U.S. Retailers Weathered a Bumpy June
Retail sales were choppy in June as consumers stuck to their thrifty ways.
June is usually a month for clearing out merchandise, but many retailers this year seemed to go especially heavy on the discounts.
Abercrombie & Fitch Co. sold some shorts at half-price at its Hollister chain. During the fourth week of the month, Gap Inc.'s Old Navy chain offered 30% off the entire store for six days.
A string of weak months for retailers that began in April has damped the glow that had lingered from a strong holiday season, when consumers loosened their purse strings and spent more freely. Now, retailers have fresh worries about the key back-to-school period that kicks off later this month.
"You can see week-to-week differences today that are far more volatile than what we have been seeing," R. James Kelly, president and chief operating officer of Family Dollar Stores Inc., said Wednesday on a call with investors to discuss the deep discounter's fiscal third-quarter earnings. Sales at its stores open at least a year rose 5.5% in June, but the company's fourth-quarter outlook was lower than Wall Street expected.
MasterCard Advisors SpendingPulse, a unit of MasterCard Inc., that tracks spending by credit card, debit card, cash and check, said that specialty apparel sales rose 3.3% in June. Electronics rose 2.0%, in part because of the launch of Apple's iPhone 4. Department-store sales posted a 1.3% increase, the first rise since November 2006. Still, those categories remain far off their pre-recession levels.

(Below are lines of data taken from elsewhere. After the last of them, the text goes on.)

(** Known answers for the parts of the digest. *)
Definition zbytes (s : string) : list Z := b2z <$> bytes s.
Definition hexstring (l : list Z) : string :=
  str (concat ((fun b => [json.hexdigit (Z.shiftr b 4);
                          json.hexdigit (Z.land b 15)]) <$> l)).

(** * Definitions for the further properties *)

(** The table of [ex_first_world], with the coming request failing. *)
Definition ex_unreachable : World :=
  mkWorld (rows ex_first_world) [true] [1700000002].

Definition ex_bad_world : World :=
  mkWorld (<["u" := item_of bad_user]> ∅) [] [1700000001; 1700000002].

Definition ex_changed : User := set_key (HashPassword ex_um "pw2") ex_pw_user.

Definition ex_changed_world : World :=
  mkWorld (<["ab@x.com" := item_of ex_changed]> ∅) [] [].

Definition ex_listing : gmap string User :=
  match GetRegisteredUsers ex_um ex_first_world with
  | Ret (Some users, _) => users
  | _ => ∅
  end.

(** Every item is the one [persist] writes for some account. *)
Definition stored_by_persist (w : World) : Prop :=
  map_Forall
    (fun id row => exists us : User, User_wt us /\ uid us = id /\ row = item_of us)
    (rows w).

(** The text is the literal [null] between optional JSON spaces. *)
Definition is_null (text : string) : bool :=
  let s := skipSpace (bytes text) in
  bool_decide (take 4 s = bytes "null")
  && bool_decide (skipSpace (drop 4 s) = []).

Definition ex_null_logs : Item := mkItem "k" "{}" " null" "1".

Definition ex_nil_user : User := mkUser "u" "k" "1" None 0 "" ex_um.

(** Every line is there (no nil pointer) and is filed under its own
    type. *)
Definition logs_keyed (us : User) : Prop :=
  match logs us with
  | Some m =>
    map_Forall
      (fun k l =>
         Forall (fun p => exists line : LogLine,
                            p = Some line /\ LogType line = k) l) m
  | None => True
  end.

Definition ex_logged : User :=
  appended ex_user {[ "account" := [Some (mkLogLine 5 "10.0.0.1" "account" "created")] ]}
           (mkLogLine 1700000001 "10.0.0.2" "shards" "created shard").

Definition ex_stale_line : LogLine :=
  mkLogLine 1700000001 "10.0.0.2" "account" "logged in".

Definition ex_stale : User := appended ex_pw_user ∅ ex_stale_line.

Definition ex_off_again : World :=
  mkWorld (<["ab@x.com" := item_of ex_off]> ∅) [] [1700000001; 1700000002].

Definition ex_stale_world : World :=
  mkWorld (<["ab@x.com" := item_of ex_stale]>
             (<["ab@x.com" := item_of ex_off]> ∅))
          [] [1700000002].

(** [initTable] talks to the control plane of DynamoDB.  What it does is
    decided by what the calls return; the run below takes the coming
    replies of [DescribeTable] as a script and records the calls made.
    The result of [CreateTable] is only logged. *)
Inductive call : Type :=
| CDescribeTable
| CCreateTable
| CSleep.

(** What [DescribeTable] returns: the pointer [res], nil or a description
    with its [TableStatus], and whether [err] is not nil. *)
Record reply := mkReply {
  description : option string;
  failed : bool
}.

(** A run returns, panics on [res.TableStatus] of a nil [res], or is still
    polling when the script ends. *)
Inductive run : Type :=
| Returned (calls : list call)
| Panicked (calls : list call)
| Polling (calls : list call).

Definition calls_of (r : run) : list call :=
  match r with
  | Returned calls | Panicked calls | Polling calls => calls
  end.

(** The loop [for "ACTIVE" != res.TableStatus]: describe, log the status,
    sleep one second. *)
Fixpoint waitActive (res : option string) (script : list reply)
  (calls : list call) {struct script} : run :=
  match res with
  | None => Panicked calls
  | Some status =>
    if decide (status = "ACTIVE") then Returned calls
    else
      match script with
      | [] => Polling calls
      | r :: script =>
        match description r with
        | None => Panicked (calls ++ [CDescribeTable])
        | Some _ =>
          waitActive (description r) script (calls ++ [CDescribeTable; CSleep])
        end
      end
  end.

Definition initTable (script : list reply) : run :=
  match script with
  | [] => Polling []
  | r1 :: script =>
    if failed r1 then
      match script with
      | [] => Polling [CDescribeTable; CCreateTable]
      | r2 :: script =>
        waitActive (description r2) script
                   [CDescribeTable; CCreateTable; CDescribeTable]
      end
    else waitActive (description r1) script [CDescribeTable]
  end.

(** A table that exists and is not ready yet, and one that is. *)
Definition pending (r : reply) : Prop :=
  exists status : string, description r = Some status /\ status <> "ACTIVE".

Definition active (r : reply) : Prop := description r = Some "ACTIVE".

Definition polls (n : nat) : list call :=
  concat (replicate n [CDescribeTable; CSleep]).

Definition ex_creating : reply := mkReply (Some "CREATING") false.

Definition ex_active : reply := mkReply (Some "ACTIVE") false.

Definition ex_unreached : reply := mkReply None true.

(** A sequence of bytes after which validity is that of the rest. *)
Definition chunk (e : list ascii) : Prop :=
  forall rest : list ascii, utf8.Valid (e ++ rest) = utf8.Valid rest.

(** Every string of a value, the keys of its objects included, is valid. *)
Fixpoint value_utf8 (v : value) : Prop :=
  match v with
  | JString s => utf8.Valid s = true
  | JArray elems => fold_right (fun x P => value_utf8 x /\ P) True elems
  | JObject members =>
    fold_right
      (fun kv P => (utf8.Valid kv.1 = true /\ value_utf8 kv.2) /\ P)
      True members
  | _ => True
  end.

Definition elems_utf8 (l : list value) : Prop :=
  fold_right (fun x P => value_utf8 x /\ P) True l.

Definition members_utf8 (l : list (list ascii * value)) : Prop :=
  fold_right
    (fun kv P => (utf8.Valid kv.1 = true /\ value_utf8 kv.2) /\ P) True l.

(** A line with valid strings and an [int64] time stamp. *)
Definition line_ok (l : LogLine) : Prop :=
  ptr_utf8 (Some l) /\ ptr_wt (Some l).

(** An item written by another program: the name of the field in capitals
    and, for the origin, the byte 0xFF between quotes. *)
Definition ex_foreign : Item :=
  mkItem "k"
         (str (bytes "{" ++ [dquote] ++ bytes "REG_IP" ++ [dquote] ++ bytes ":"
               ++ [dquote; "255"%char; dquote] ++ bytes "}"))
         "{}" "1".

Definition ex_foreign_world : World := mkWorld {[ "u" := ex_foreign ]} [] [].

Definition ex_foreign_user : User :=
  mkUser "u" "k" "1" (Some ∅) 0
         (String "239"%char (String "191"%char (String "189"%char ""))) ex_um.

Definition ex_foreign_again : World :=
  mkWorld (<["u" := item_of ex_foreign_user]> (rows ex_foreign_world)) [] [].

Definition ex_second : User :=
  mkUser "cd@x.com" "other" "1" (Some ∅) 1700000002 "10.9.9.9" ex_um.

Definition ex_two_world : World :=
  mkWorld (<["cd@x.com" := item_of ex_second]> (rows ex_first_world)) [] [].

(** * Bytes *)

Lemma b2z_range (c : ascii) : 0 <= b2z c < 256.
Proof.
  unfold b2z. pose proof (N_ascii_bounded c) as H. lia.
Qed.

Lemma land_255 (z : Z) : 0 <= z < 256 -> Z.land z 255 = z.
Proof.
  intros H. change 255 with (Z.ones 8). rewrite Z.land_ones by lia.
  apply Z.mod_small. lia.
Qed.

Lemma z2b_b2z (c : ascii) : z2b (b2z c) = c.
Proof.
  unfold z2b. rewrite land_255 by apply b2z_range.
  unfold b2z. rewrite N2Z.id. apply ascii_N_embedding.
Qed.

Lemma b2z_z2b (z : Z) : 0 <= z < 256 -> b2z (z2b z) = z.
Proof.
  intros H. unfold z2b, b2z. rewrite land_255 by assumption.
  rewrite N_ascii_embedding by lia. lia.
Qed.

Lemma b2z_inj (c d : ascii) : b2z c = b2z d -> c = d.
Proof.
  intros H. rewrite <- (z2b_b2z c), <- (z2b_b2z d). congruence.
Qed.

Lemma ascii_eqb_b2z (c d : ascii) : (c =? d)%char = (b2z c =? b2z d).
Proof.
  destruct (Ascii.eqb_spec c d) as [->|Hne].
  - symmetry. apply Z.eqb_refl.
  - symmetry. apply Z.eqb_neq. intros H. apply Hne, b2z_inj, H.
Qed.

Lemma str_bytes (s : string) : str (bytes s) = s.
Proof. apply string_of_list_ascii_of_string. Qed.

Lemma bytes_str (l : list ascii) : bytes (str l) = l.
Proof. apply list_ascii_of_string_of_list_ascii. Qed.

(** Every byte is one of 256 constants: a property of bytes that computes
    is proved by running through them. *)
Lemma forall_byte (P : ascii -> bool) :
  forallb (fun n => P (ascii_of_nat n)) (seq 0 256) = true ->
  forall c, P c = true.
Proof.
  intros H c. rewrite forallb_forall in H.
  rewrite <- (ascii_nat_embedding c). apply H.
  apply in_seq. pose proof (nat_ascii_bounded c). lia.
Qed.

(** * UTF-8 *)

(** A sequence that decodes without error decodes the same in front of any
    other input. *)
Lemma DecodeRune_prefix (p rest : list ascii) (r : Z) (fuel_of : nat) :
  p <> [] ->
  utf8.DecodeRune p = (r, fuel_of) ->
  (r =? utf8.RuneError) && (fuel_of =? 1)%nat = false ->
  utf8.DecodeRune (take fuel_of p ++ rest) = (r, fuel_of) /\ (1 <= fuel_of <= length p)%nat.
Proof.
  unfold utf8.DecodeRune.
  destruct p as [|c0 p1]; [congruence|]. intros _.
  destruct (utf8.first (b2z c0)) as [[[sz lo] hi]|] eqn:F.
  2:{ intros [= <- <-] _. simpl. rewrite F. split; [reflexivity|lia]. }
  destruct p1 as [|c1 p2]; [intros [= <- <-]; discriminate|].
  destruct ((b2z c1 <? lo) || (hi <? b2z c1)) eqn:B1; [intros [= <- <-]; discriminate|].
  destruct (sz <=? 2)%nat eqn:S2.
  { intros [= <- <-] _. simpl. rewrite F, B1, S2. split; [reflexivity|lia]. }
  destruct p2 as [|c2 p3]; [intros [= <- <-]; discriminate|].
  destruct (negb (utf8.cont (b2z c2))) eqn:B2; [intros [= <- <-]; discriminate|].
  destruct (sz <=? 3)%nat eqn:S3.
  { intros [= <- <-] _. simpl. rewrite F, B1, S2, B2, S3. split; [reflexivity|lia]. }
  destruct p3 as [|c3 p4]; [intros [= <- <-]; discriminate|].
  destruct (negb (utf8.cont (b2z c3))) eqn:B3; [intros [= <- <-]; discriminate|].
  intros [= <- <-] _. simpl. rewrite F, B1, S2, B2, S3, B3. split; [reflexivity|lia].
Qed.

Lemma DecodeRune_size (p : list ascii) :
  p <> [] -> (1 <= (utf8.DecodeRune p).2 <= length p)%nat.
Proof.
  destruct p as [|c0 p1]; [congruence|]. intros _.
  unfold utf8.DecodeRune.
  repeat match goal with
  | |- context [match ?x with _ => _ end] => destruct x; simpl; try lia
  end.
Qed.

(** * String literals: what is written is read back *)

Lemma ascii_step (c : ascii) (rest : list ascii) :
  (b2z c <? utf8.RuneSelf) = true ->
  let e := if htmlSafe (b2z c) then [c] else escape c in
  unquote_step (e ++ rest) = Some ([c], rest)
  /\ (hd dquote e =? dquote)%char = false /\ e <> [].
Proof.
  destruct c as [[] [] [] [] [] [] [] []]; intros H;
    try (exfalso; vm_compute in H; discriminate H);
    (split; [reflexivity|split; [reflexivity|discriminate]]).
Qed.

Some types of retailers had a tougher month. Luxury sales fell 3.9% in June from a year earlier, the first decline for the category since November. Furniture sales fell 5%.
A more detailed portrait of retail sales strength will come Thursday, when 28 retail chains report June sales. An index of analyst estimates from Thomson Reuters predicts a 3.2% increase in sales at stores open at least a year, following a 4.9% decline in the year-ago period.
Recovery periods "tend to happen in waves," said Michael McNamara, vice president of research and analysis for SpendingPulse. "We had a bit of a crest in the first quarter, where growth was coming in at a decent clip."
"We're still growing, but it's at a very mild rate," he said.
Shoppers are wary in an uncertain macroeconomic environment. Non-farm payrolls shed 125,000 jobs last month, even as the unemployment rate fell. Consumer confidence dropped in June, erasing the gains of the prior two months, according to the Conference Board, a non-profit research group.
Retailers had a lot of things going for them last month. The five-week period of June benefited from part of two long holiday weekends Memorial Day and the Fourth of July as well as much warmer temperatures across the U.S., which are conducive to seasonal purchases.
But some retailers entered the month with too much inventory and had to ramp up promotions to spark demand. Teen retailer American Eagle Outfitters Inc. said it entered May with inventory levels up 15%.
Last weekend, roughly three quarters of the store was, on average, marked half off, according to Roxanne Meyer, a retail analyst with UBS Investment Research. The company declined to comment on her estimate.
Many retailers had some of the easiest comparisons of the year in June, meaning the bar they had to clear to show improvement was particularly low. Abercrombie & Fitch reported sales down 32% in June 2009 over June 2008.
Limited Brands Inc., which operates Victoria's Secret and Bath & Body Works, is expected to post a 3.2% increase for June sales. The company's conservative inventory management has helped it shorten many of its major promotions.
Even so, the company is cautious. "We are still sailing through a lot of uncertainty," Martyn Redgrave, Limited's chief administrative officer, said at a conference June 22. "We catch the wind, then we lose the wind."